Benfotiamine and Diabetic Nephropathy
Diabetic nephropathy is one of the most dreaded complications of diabetes as it leads to the progression of the end-stage renal disease. When kidney operation deteriorates, the kidneys fail to perform their primary filtrating function. The outcome is far from promising: patients have to resort to kidney dialysis which gives them from 4 to 7 years and then, if possible, to transplantation with a risk of cardiovascular morbidity and mortality.
This is a complication threatening most of diabetes sufferers, and, unfortunately, awaiting most of them. No universal remedy has so far been found but for a strict regulation of your blood sugar level. Benfotiamine with its ability to inhibit the build-up of glucose in the bloodstream therefore gives hope to many diabetes sufferers that a really efficacious medication capable of at least relieving and postponing some of the complications.
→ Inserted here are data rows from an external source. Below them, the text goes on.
Lemma decode_hex h1 h2 item decoded acc : decode_loop (to_u8 92 :: to_u8 120 :: h1 :: h2 :: item) false 0 decoded acc =
  (let? a := from_hex h1 in let? b := from_hex h2 in
   let c := to_u8 (u8_of (to_u8 (Z.shiftl (u8_of a) 4)) + u8_of b) in decode_loop item false 0 c (acc ++ [c])).
Proof. done. Qed.

Lemma decode_escape token decoded acc : decode_loop (escape token) false 0 decoded acc = Ok (acc ++ token).
Proof.
  revert decoded acc. induction token as [|b token IH]; intros decoded acc; [cbn; by rewrite app_nil_r|].
  assert (escape (b :: token) = to_u8 92 :: to_u8 120 :: hex_digit (u8_of b / 16) :: hex_digit (u8_of b mod 16) :: escape token)
    as -> by done.
  pose proof (u8_of_range b) as Hb. assert (0 ≤ u8_of b / 16 < 16)%Z as Hd
    by (split; [apply Z.div_pos; lia|apply Z.div_lt_upper_bound; lia]).
  pose proof (Z.mod_pos_bound (u8_of b) 16 ltac:(lia)) as Hm. pose proof (Z.div_mod (u8_of b) 16 ltac:(lia)) as Hdm.
  rewrite decode_hex, !from_hex_digit by done. cbn [obind]. rewrite !u8_to_u8, Z.shiftl_mul_pow2 by lia.
  change (2 ^ 4)%Z with 16%Z. rewrite (Z.mod_small (u8_of b / 16)) by lia.
  rewrite (Z.mod_small (u8_of b mod 16)) by lia. rewrite (Z.mod_small (u8_of b / 16 * 16)) by lia.
  replace (u8_of b / 16 * 16 + u8_of b mod 16)%Z with (u8_of b) by lia. cbv zeta.
  assert (to_u8 (u8_of b) = b) as -> by (apply u8_of_inj; rewrite u8_to_u8; by apply Z.mod_small).
  rewrite IH, <-app_assoc. done.
Qed.
Lemma move_velocity w v x l g u1 u2 : damping w → velocity v → in_unit x → in_unit l → in_unit g → in_unit u1 → in_unit u2 →
  velocity (fadd (fadd (fmul w v) (fmul u1 (fsub l x))) (fmul u2 (fsub g x))).
Proof.
  intros (Vw & Fw & Hw) (Vv & Fv & Hv) Hx Hl Hg H1 H2. assert (0 < fone)%Z as H0 by (by vm_compute).
  assert (∀ k, (0 < k < 2 ^ 53)%Z → repr (k * fone)) as Hrepr by apply repr_small.
  assert (∀ u a, in_unit u → in_unit a → fbnd (fmul u (fsub a x)) (1 * fone)) as Hterm.
  { intros u a Hu Ha. destruct (unit_facts u Hu) as (Vu & Fu & ?), (unit_facts a Ha) as (Va & Fa & ?), (unit_facts x Hx) as (Vx & Fx & ?).
    destruct (fsub_bnd a x (1 * fone) Va Vx Fa Fx) as (Vd & Fd & Hd); [by apply Hrepr|lia|].
    apply fmul_bnd; [done..|by apply Hrepr|]. nia. }
  destruct (Hterm u1 l H1 Hl) as (V1 & F1 & B1), (Hterm u2 g H2 Hg) as (V2 & F2 & B2).
  destruct (fmul_bnd w v (30 * fone) Vw Vv Fw Fv) as (V3 & F3 & B3); [by apply Hrepr|nia|].
  destruct (fadd_bnd _ _ (31 * fone) V3 V1 F3 F1) as (V4 & F4 & B4); [by apply Hrepr|lia|].
  apply (fadd_bnd _ _ (32 * fone) V4 V2 F4 F2); [by apply Hrepr|lia].
Qed.

Lemma clamp_position x v : in_unit x → velocity v → ∃ y, clamp (E := Error) (fadd x v) V_MIN V_MAX = Ok y ∧ clamped y.
Proof.
  intros Hx (Vv & Fv & _). destruct (unit_facts x Hx) as (Vx & Fx & _).
  assert (fvalid (fadd x v)) as Vs by (by apply fadd_valid).
  assert (is_nan (fadd x v) = false) as Hnan by (apply fadd_not_nan; [done|by destruct v]).
  destruct (clamp_ok (E := Error) (fadd x v) V_MIN V_MAX) as [y Hy]; [by vm_compute|]. exists y. split; [done|].
  destruct (clamp_bounds _ _ _ _ Hnan Hy) as [Hlo Hhi].
  assert (fvalid y) as Vy.
  { unfold clamp in Hy. destruct (fle V_MIN V_MAX); [|done]. injection Hy as <-. by destruct (flt _ V_MIN), (flt V_MAX _). }
  destruct (fle_not_nan _ _ Hlo) as [_ Hny].
  assert (is_finite y = true) as Fy by (destruct y as [|[]| |]; done).
  assert (fv V_MIN ≤ fv y)%Z as Hge by (by apply fle_fv in Hlo).
  split; [|done]. split_and!; [|done|done]. apply fnn_guard; [done|done|]. apply not_true_iff_false. rewrite flt_fv by done.
  change (fv f0) with 0%Z. assert (0 < fv V_MIN)%Z by (by vm_compute). lia.
Qed.
(* ===== verification/Stages.v ===== *)
(** * Stages: [libafl/src/stages/mod.rs], [libafl/src/state/stack.rs]

    The stages of a round run one after the other; the state remembers the stage that is running, so that
    a fuzzer that died in the middle of a stage goes on with that stage, and every stage counts how often it
    was tried on an entry and gives the entry up in the end.

    [W] is the rest of the fuzzer, with the objects of the stages; a stage has a name, its [perform], and its way to say
    whether it is to run: most stages count the tries on an entry, but the two of BOFuzz decide by themselves, and the accounting stage always
    against.  A process that dies in a stage leaves the state as an error of the stage does: neither the
    progress of the stage nor the stage id is cleared. *)

From Stdlib Require Import Lia.
From S2P Require Import Prelude Corpus Metadata.

(** ** [stack.rs]: the stages that are running *)

Record StageStack := mkStageStack {
  stage_idx_stack : list nat;
  stage_depth : usize;
}.
#[global] Instance eta_StageStack : Eta StageStack := λ r, mkStageStack (stage_idx_stack r) (stage_depth r).
Definition StageStack_default : StageStack := mkStageStack [] 0.

Definition stack_set (idx : nat) (k : StageStack) : outcome Error StageStack :=
  if negb (stage_depth k =? length (stage_idx_stack k)) then
    Err (illegal_state "stage not resumed before setting stage" [])
  else Ok (k <| stage_idx_stack := stage_idx_stack k ++ [idx] |>).
Definition stack_clear (k : StageStack) : StageStack :=
  k <| stage_idx_stack := take (stage_depth k) (stage_idx_stack k) |>.
Definition stack_current (k : StageStack) : option nat := stage_idx_stack k !! stage_depth k.
Definition stack_on_restart (k : StageStack) : StageStack := k <| stage_depth := 0 |>.

(** ** The progress of a stage *)

Record RetryCountRestartHelper := mkRetry {
  tries_remaining : option usize;
  skipped : gset CorpusId;
}.
#[global] Instance eta_Retry : Eta RetryCountRestartHelper := λ r, mkRetry (tries_remaining r) (skipped r).

(** What the stages need of the rest: the current entry, the stop request, and [on_shutdown] of the event manager. *)
Class StageHost (W : Type) := {
  host_corpus_id : W → option CorpusId;
  host_stop : W → bool;
  host_discard_stop : W → W;
  host_shutdown : W → outcome Error ();
}.

Record Staged (W : Type) := mkStaged {
  host : W;
  stage_stack : StageStack;
  restart_helpers : gmap string RetryCountRestartHelper;
}.
Arguments mkStaged {W} _ _ _.
Arguments host {W} _.
Arguments stage_stack {W} _.
Arguments restart_helpers {W} _.
#[global] Instance eta_Staged W : Eta (Staged W) := λ r, mkStaged (host r) (stage_stack r) (restart_helpers r).

(** How a stage implements [should_restart] and [clear_progress]: with a [RetryCountRestartHelper] under its name, or by a decision of its
    own on the state and with nothing to clear. *)
Inductive Restarts (W : Type) :=
| Retries (max_retries : usize)
| Own (decision : M W bool).
Arguments Retries {W} _.
Arguments Own {W} _.
(* ===== verification/TpeFacts.v ===== *)
(** * TpeFacts: what the optimizer guarantees

    Samples and suggestions are vectors of the unit cube with the active dimension,
    the split into good and bad trials is a partition by reward, the best trial has
    the largest reward, and the optimizer never panics. *)

From Stdlib Require Import ZArith Lia.
From S2P Require Import Prelude Float64 FloatFacts Rands Metadata State FrontierSets MaskSelection FeaturesMap Tpe.

(** A dimension that converts to [f64] exactly. *)
Definition small (d : nat) : Prop := (Z.of_nat d < 2 ^ 53)%Z.

Lemma candidate_ok_valid d v : candidate_ok d v → Forall fvalid v.
Proof.
  intros [_ HF]. eapply Forall_impl; [exact HF|]. intros x (Hx & _). by apply fnn_valid.
Qed.

(** ** Samples *)

Lemma normalize_or_equal_ok v : Forall fvalid v → small (length v) →
  candidate_ok (length v) (normalize_or_equal v).
Proof.
  intros HV Hs. destruct (normalize_or_equal_unit v (length v) HV Hs eq_refl) as [H1 H2].
  by split.
Qed.

Section Samples.
Context `{Libm} `{!LibmLaws _}.

Lemma fmax_valid a b : fvalid a → fvalid b → fvalid (fmax a b).
Proof. intros Ha Hb. unfold fmax. destruct (is_nan a), (flt a b); done. Qed.

Lemma lookup_default_valid (w : list f64) i : Forall fvalid w → fvalid (default f0 (w !! i)).
Proof.
  intros HV. destruct (w !! i) as [x|] eqn:E; simpl; [|done].
  rewrite Forall_lookup in HV. by eapply HV.
Qed.

Lemma alr_ok v : Forall fvalid v → small (length v) →
  length (alr v) = length v - 1 ∧ Forall fvalid (alr v).
Proof.
  intros HV Hs. destruct (normalize_or_equal_ok v HV Hs) as [Hl Hu] eqn:Eok.
  pose proof (candidate_ok_valid _ _ (conj Hl Hu)) as Hv.
  unfold alr. cbv zeta. rewrite Hl. destruct (Nat.leb_spec (length v) 1).
  { split; [simpl; lia|constructor]. }
  split; [rewrite length_fmap, length_take, Hl; lia|].
  apply Forall_fmap, Forall_take. eapply Forall_impl; [exact Hv|]. intros x Hx. simpl.
  apply fln_valid, fdiv_valid; apply fmax_valid; try done. by apply lookup_default_valid.
Qed.

Lemma next_float_valid (rng : StdRand) : fvalid (next_float rng).1.
Proof. unfold next_float. destruct (next rng). simpl. auto with f64. Qed.

Lemma rand_gaussian_valid rng : fvalid (rand_gaussian rng).1.
Proof.
  unfold rand_gaussian. pose proof (next_float_valid rng) as H1.
  destruct (next_float rng) as [x1 rng1]. pose proof (next_float_valid rng1) as H2.
  destruct (next_float rng1) as [u2 rng2]. cbn [fst] in *.
  assert (fvalid (default f1 (ok_or_none (clamp (E := Error) x1 MIN_POSITIVE f1)))) as Hu.
  { unfold clamp. change (fle MIN_POSITIVE f1) with true. cbn iota. simpl.
    repeat match goal with |- context [if ?b then _ else _] => destruct b end; done. }
  apply fmul_valid; [apply fsqrt_valid, fmul_valid; [done|]; by apply fln_valid|].
  apply fcos_valid, fmul_valid; done.
Qed.

Lemma perturb_ok h u rng : fvalid h → Forall fvalid u →
  length (perturb h u rng).1 = length u ∧ Forall fvalid (perturb h u rng).1.
Proof.
  intros Hh. revert rng. induction u as [|x u IH]; intros rng HV; cbn [perturb]; [done|].
  apply Forall_cons in HV as [Vx HV]. pose proof (rand_gaussian_valid rng) as Hg.
  destruct (rand_gaussian rng) as [g rng1]. destruct (IH rng1 HV) as [Hl Hv].
  destruct (perturb h u rng1) as [u' rng2]. cbn [fst length] in *. split; [lia|].
  constructor; [auto with f64|done].
Qed.

Lemma neg_inf_max_valid l : Forall fvalid l → fvalid (neg_inf_max l).
Proof.
  unfold neg_inf_max. assert (fvalid f_neg_inf) as Ha by done. revert Ha.
  generalize f_neg_inf. induction l as [|x l IH]; intros a Ha HV; simpl; [done|].
  apply Forall_cons in HV as [Vx HV]. apply IH; [by apply fmax_valid|done].
Qed.

Lemma fexp_fnn x : fvalid x → is_nan (fexp x) = false → fnn (fexp x).
Proof. intros Hx Hn. apply fnn_guard; [by apply fexp_valid|done|by apply fexp_nonneg]. Qed.

(** If a sum of valid floats is finite, no term is NaN. *)
Lemma fadd_nan a b : is_nan (fadd a b) = false → is_nan a = false ∧ is_nan b = false.
Proof. destruct a as [[]|[]| |], b as [[]|[]| |]; done. Qed.

Lemma fold_fadd_not_nan l acc : is_nan (foldl fadd acc l) = false →
  is_nan acc = false ∧ Forall (λ x, is_nan x = false) l.
Proof.
  revert acc. induction l as [|x l IH]; intros acc Hn; simpl in *; [done|].
  destruct (IH _ Hn) as [[? ?]%fadd_nan ?]. split; [done|]. by constructor.
Qed.

Lemma softmax_ok z : Forall fvalid z → z ≠ [] → small (length z) →
  candidate_ok (length z) (softmax z).
Proof.
  intros HV Hne Hs. unfold softmax. destruct z as [|z0 zs] eqn:Ez; [done|]. rewrite <-Ez in *.
  cbv zeta. set (exps := _ <$> z). clear Hne Ez z0 zs.
  assert (Forall fvalid exps) as HVe.
  { apply Forall_fmap. eapply Forall_impl; [exact HV|]. intros x Hx. simpl.
    apply fexp_valid, fsub_valid; [done|]. by apply neg_inf_max_valid. }
  destruct (is_finite (fsum exps)) eqn:F; simpl.
  2: { split; [apply length_replicate|]. destruct z as [|x z]; [constructor|].
       apply Forall_replicate. unfold small in Hs. apply recip_unit. simpl in *. lia. }
  destruct (fle (fsum exps) f0) eqn:L.
  { split; [apply length_replicate|]. destruct z as [|x z]; [constructor|].
    apply Forall_replicate. unfold small in Hs. apply recip_unit. simpl in *. lia. }
  assert (is_nan (fsum exps) = false) as Hn by by destruct (fsum exps).
  assert (Forall fnn exps) as HN.
  { unfold fsum in Hn. apply fold_fadd_not_nan in Hn as [_ Hn].
    unfold exps in *. apply Forall_fmap. apply Forall_fmap in Hn.
    apply Forall_lookup. intros i x Hx. rewrite Forall_lookup in HV, Hn. simpl.
    apply fexp_fnn; [|by eapply Hn]. apply fsub_valid; [by eapply HV|].
    apply neg_inf_max_valid, Forall_lookup, HV. }
  assert (fnn (fsum exps)) as Ht by (apply fold_fadd_fnn; [apply fneg0_fnn|done]).
  assert (0 < fv (fsum exps))%Z as Hpos.
  { pose proof (flt_total f0 (fsum exps) eq_refl Hn) as Hx. rewrite L in Hx.
    symmetry in Hx. apply negb_false_iff in Hx. by apply fgt0_fv; [apply fnn_valid|..]. }
  destruct (fold_fadd_ge exps fneg0 fneg0_fnn HN F) as [_ Hle].
  split; [by unfold exps; rewrite !length_fmap|].
  apply Forall_fmap, Forall_lookup. intros i y Hy. simpl.
  rewrite Forall_lookup in HN, Hle. destruct (Hle _ _ Hy) as [Fy Hy'].
  apply fdiv_unit; [by eapply HN|done|done|done|exact Hy'|done].
Qed.

(** A logistic-normal sample has the dimension of its center, in the unit cube. *)
Lemma logistic_normal_sample_ok center b rng :
  Forall fvalid center → small (length center) → fvalid b → center ≠ [] →
  candidate_ok (length center) (logistic_normal_sample center b rng).1.
Proof.
  intros HV Hs Hb Hne. unfold logistic_normal_sample. cbv zeta.
  destruct (normalize_or_equal_ok center HV Hs) as [Hl Hu].
  set (w := normalize_or_equal center) in *. rewrite Hl.
  destruct (Nat.leb_spec (length center) 1).
  { simpl. replace (Nat.max (length center) 1) with (length center)
      by (destruct center; [done|simpl in *; lia]).
    split; [apply length_replicate|]. by apply Forall_replicate. }
  assert (Forall fvalid w) as HVw by by eapply candidate_ok_valid.
  destruct (alr_ok w HVw) as [Hal Hav]; [by rewrite Hl|].
  destruct (perturb_ok (fmax b EPS) (alr w) rng) as [Hpl Hpv]; [by apply fmax_valid|done|].
  destruct (perturb _ _ _) as [u rng']. cbn [fst] in *.
  assert (length (u ++ [f0]) = length center) as Hlen by (rewrite length_app; simpl; lia).
  unfold alr_inverse. destruct u as [|u0 us] eqn:Eu; [simpl in *; lia|]. rewrite <-Eu in *.
  rewrite <-Hlen. apply softmax_ok; [|by destruct u|by rewrite Hlen].
  apply Forall_app. split; [done|]. by repeat constructor.
Qed.

Lemma next_float_inv (rng : StdRand) : rand_inv rng → rand_inv (next_float rng).2.
Proof. intros Hr. apply next_float_unit. done. Qed.

Lemma rand_gaussian_inv rng : rand_inv rng → rand_inv (rand_gaussian rng).2.
Proof.
  intros Hr. unfold rand_gaussian. pose proof (next_float_inv rng Hr) as H1.
  destruct (next_float rng) as [x1 rng1]. pose proof (next_float_inv rng1 H1) as H2.
  by destruct (next_float rng1).
Qed.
Thus, benfotiamine has manifested its ability to slow down and to reduce diabetic nephropathy. The major effect attributed to benfotiamine is that this supplement in patients with diabetes ameliorates kidney function. It normalizes glucose levels and prevents advanced glycation products formation in the endothelial cells of the kidneys stimulating transketolase enzyme activity in the kidney filtration system. Thus, it exerts a multilateral effect on the kidneys including reducing oxidative stress, hampering irreversible tissue damage in the kidneys, inhibiting the development of the protein in the urine (microalbinuria) the appearance of which is an evident sign of kidney dysfunction and at the same time promoting enzyme activity shielding protection against kidney disease and ensuring proper cellular nutrition.
Benfotiamine is also recommended for diabetes sufferers even with grave thiamine deficiencies and chronic renal insufficiencies. The observations of patients clearly suggest that high doses of thiamine suppressed the development of nephropathy. Benfotiamine possessing the quality of bioavailability produces a greater beneficial effect without any recorded negative consequences. That is why benfotiamine therapy is a potential strategy of preventing diabetic nephropathy at early stages of diabetes or addressing this complication and slowing it down which can prolong patients' life without a necessity to be attached to a haemodialyser.